The bioengineering program’s success stems in large part from its access to clinical settings, lab space, and faculty talent provided through its unique partnership with the medical school. “We are totally integrated with the School of Medicine,” says Borovetz. “That gives our students opportunities that are, quite frankly, limitless in terms of what they want to do.”

Rebecca Long, a fifth-year PhD student, uses the science of mechanical engineering and physiology to conduct basic research into tissue engineering science. With biomechanics, Long says, “you’re taking principles you learn in mechanical engineering or basic physics and seeing how to apply them to things that don’t behave like a steel beam. It’s taking those same concepts and using them to learn how the body works.”

Long, who majored in chemical engineering and biomedical engineering at Carnegie Mellon as an undergrad, was drawn to Pitt’s program by the opportunity to work with Michael S. Sacks, William Kepler Whiteford Professor of Bioengineering. In 2006, Sacks shared a Scientific American 50 award with William R. Wagner, deputy director of the McGowan Institute and a professor of surgery, bioengineering, and chemical engineering. The award recognized their pioneering research into tissue engineering.

For her PhD dissertation, Long is studying the biomechanics of bladder cells. Sacks, Wagner, and their McGowan Institute colleagues are working to engineer soft tissue that could eventually replace defective tissues, such as heart valves. Long’s research on cell behavior in the bladder—an organ which frequently atrophies following a spinal cord injury, could lead to drugs to prevent urinary tract problems in spinal patients.

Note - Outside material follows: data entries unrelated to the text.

(** X1 (no rows): when every call of the engine appends nothing,
    [p_execute] records no Boundary List entry, [merge_sort] returns at
    once, and the output table stays empty with no countdown, whatever the
    limit node. *)
Theorem p_execute_without_rows :
  ∀ (T : Type) (comp : T → T → bool) (engine : list (Z * list T)) (fuel : nat)
    (m_limit_node : option (Z * Z)),
    Forall (λ b, b = []) (delivered engine) →
    (length engine < fuel)%nat →
    p_execute comp fuel m_limit_node engine = Returned ([], 0%nat).
Proof.
  intros T comp engine fuel m_limit_node Hempty Hfuel.
  destruct (concat_all_empty _ Hempty) as [Hc Hf].
  assert (Hmax : Z.of_nat (length ([] ++ concat (delivered engine))) <= INT_MAX)
    by (rewrite Hc; simpl; unfold INT_MAX; lia).
  pose proof (load_loop_spec engine fuel [] [] Hmax Hfuel) as Hload.
  rewrite Hc, Hf in Hload.
  change (load_loop fuel engine [] 0 [] = Returned ([], [])) in Hload.
  unfold p_execute. destruct m_limit_node as [[limit offset]|];
    rewrite Hload; cbn [mbind outcome_bind]; by rewrite merge_sort_empty.
Qed.

Lemma p_execute_without_rows_witness :
  p_execute ascending 4 (Some (3, 2)) [(1, []); (1, []); (0, [])] = Returned ([], 0%nat).
Proof.
  apply (p_execute_without_rows Z ascending [(1, []); (1, []); (0, [])] 4 (Some (3, 2))).
  - repeat constructor.
  - simpl. lia.
Defined.

(** X2 (a Boundary List of zeros): [merge_sort] called with an empty
    vector and a Boundary List that is not empty but holds only zeros
    erases every partition, finds [nonEmptyPartitions] at 0 and not at 1,
    and calls [min_tuple_range] on the empty list: the assertion
    [!partitions.empty()] fails. The loop has no exit for an empty list. *)
Theorem merge_sort_of_zero_counts_fails :
  ∀ (T : Type) (comp : T → T → bool) (counts : list Z) (limit offset : Z) (fuel : nat),
    counts ≠ [] →
    Forall (λ c, c = 0) counts →
    merge_sort comp (S fuel) [] counts limit offset = Failed AssertPartitionsNotEmpty.
Proof.
  intros T comp counts limit offset fuel Hne Hz.
  destruct (build_partitions_zero counts 0 Hz) as [Hex Hlen].
  pose proof (build_partitions_last counts 0) as Hlast.
  assert (Hsum : sum_counts counts = 0).
  { clear -Hz. induction Hz as [|c counts -> _ IH]; [done|].
    rewrite sum_counts_cons. lia. }
  rewrite Hsum in Hlast. clear Hsum Hz.
  unfold merge_sort. destruct counts as [|c counts]; [done|].
  destruct (build_partitions 0 (c :: counts)) as [ps last]. simpl in Hex, Hlen, Hlast.
  subst last. change (0 + 0 =? Z.of_nat (length [])) with true. cbv iota.
  rewrite merge_loop_S, erase_pass_eq. unfold initial_state.
  cbn [partitions nonEmptyPartitions tupleCnt tupleSkipped output_table pmp].
  pose proof (erase_exhausted_size ps 0) as Hsz. simpl in Hsz.
  replace (length (c :: counts)) with (length ps) by (simpl; lia). rewrite Hsz.
  rewrite erase_exhausted_spec. cbn [fst]. rewrite (filter_all_exhausted _ Hex).
  reflexivity.
Qed.

Lemma merge_sort_of_zero_counts_fails_witness :
  merge_sort ascending 1 [] [0; 0] (-1) 0 = Failed AssertPartitionsNotEmpty.
Proof.
  apply (merge_sort_of_zero_counts_fails Z ascending [0; 0] (-1) 0 0).
  - discriminate.
  - repeat constructor.
Defined.

(** X3 (the assertion on the last range): [merge_sort] fails with the
    assertion of line 112 exactly when the Boundary List is not empty and
    its entries do not sum to the size of the vector; the test is made
    before the loop, so the fuel, the limit and the offset play no part. *)
Theorem last_end_assertion_iff :
  ∀ (T : Type) (comp : T → T → bool) (tuples : list T) (counts : list Z)
    (limit offset : Z) (fuel : nat),
    merge_sort comp fuel tuples counts limit offset = Failed AssertLastEnd ↔
    counts ≠ [] ∧ sum_counts counts ≠ Z.of_nat (length tuples).
Proof.
  intros T comp tuples counts limit offset fuel.
  pose proof (build_partitions_last counts 0) as Hlast.
  unfold merge_sort. destruct counts as [|c counts]; [split; [done|by intros [? _]]|].
  destruct (build_partitions 0 (c :: counts)) as [ps last]. cbn [snd] in Hlast.
  destruct (Z.eqb_spec last (Z.of_nat (length tuples))) as [Heq|Hneq].
  - split.
    + intros Hf. by apply merge_loop_Failed in Hf.
    + intros [_ Hs]. lia.
  - split; [|done]. intros _. split; [done|lia].
Qed.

Pitt’s bioengineering program prepared Tim Maul (ENGR ’07) well for the inter-disciplinary environment of biomedical research. A postdoctoral fellow in Wagner’s lab at the McGowan Institute, Maul is working to design injectable polymer- and lipid-based microbubbles that will seek out inflamed blood vessels. His current lab includes a biophysicist, a biochemist, a physician, and a chemical engineer. “The bioengineering program is the ideal incubator for learning how to grow in this kind of environment,” he says. “Working in these highly interdisciplinary teams is the key to having big successes in research.”

For his doctoral research, Maul studied the mechanics of stem cells—how they reacted to conditions similar to those inside a blood vessel. His work touched several different disciplines—mechanical engineering, cellular and molecular biology, and statistics. He worked with chemical and molecular biologists, and experts in tissue engineering. “A lot of times, people who study biology and mechanical engineering or chemical engineering have a hard time communicating because they don’t speak the same language. But I learned in my labs how to learn from people around me.”

Students coming out of the program enter a field bursting with opportunities in private industry, academia, and government-funded research institutions. Borovetz is convinced that Pitt is training the next generation of leaders in fields such as tissue engineering, imaging technology, and prosthetics.

“I don’t know how or when, but I know that this is going to be the place where you’re going to see these kinds of discoveries being made. That’s what’s so great about having our students participate in this research. Turn them loose and they’re going to bioengineer great solutions down the road,” Borovetz says.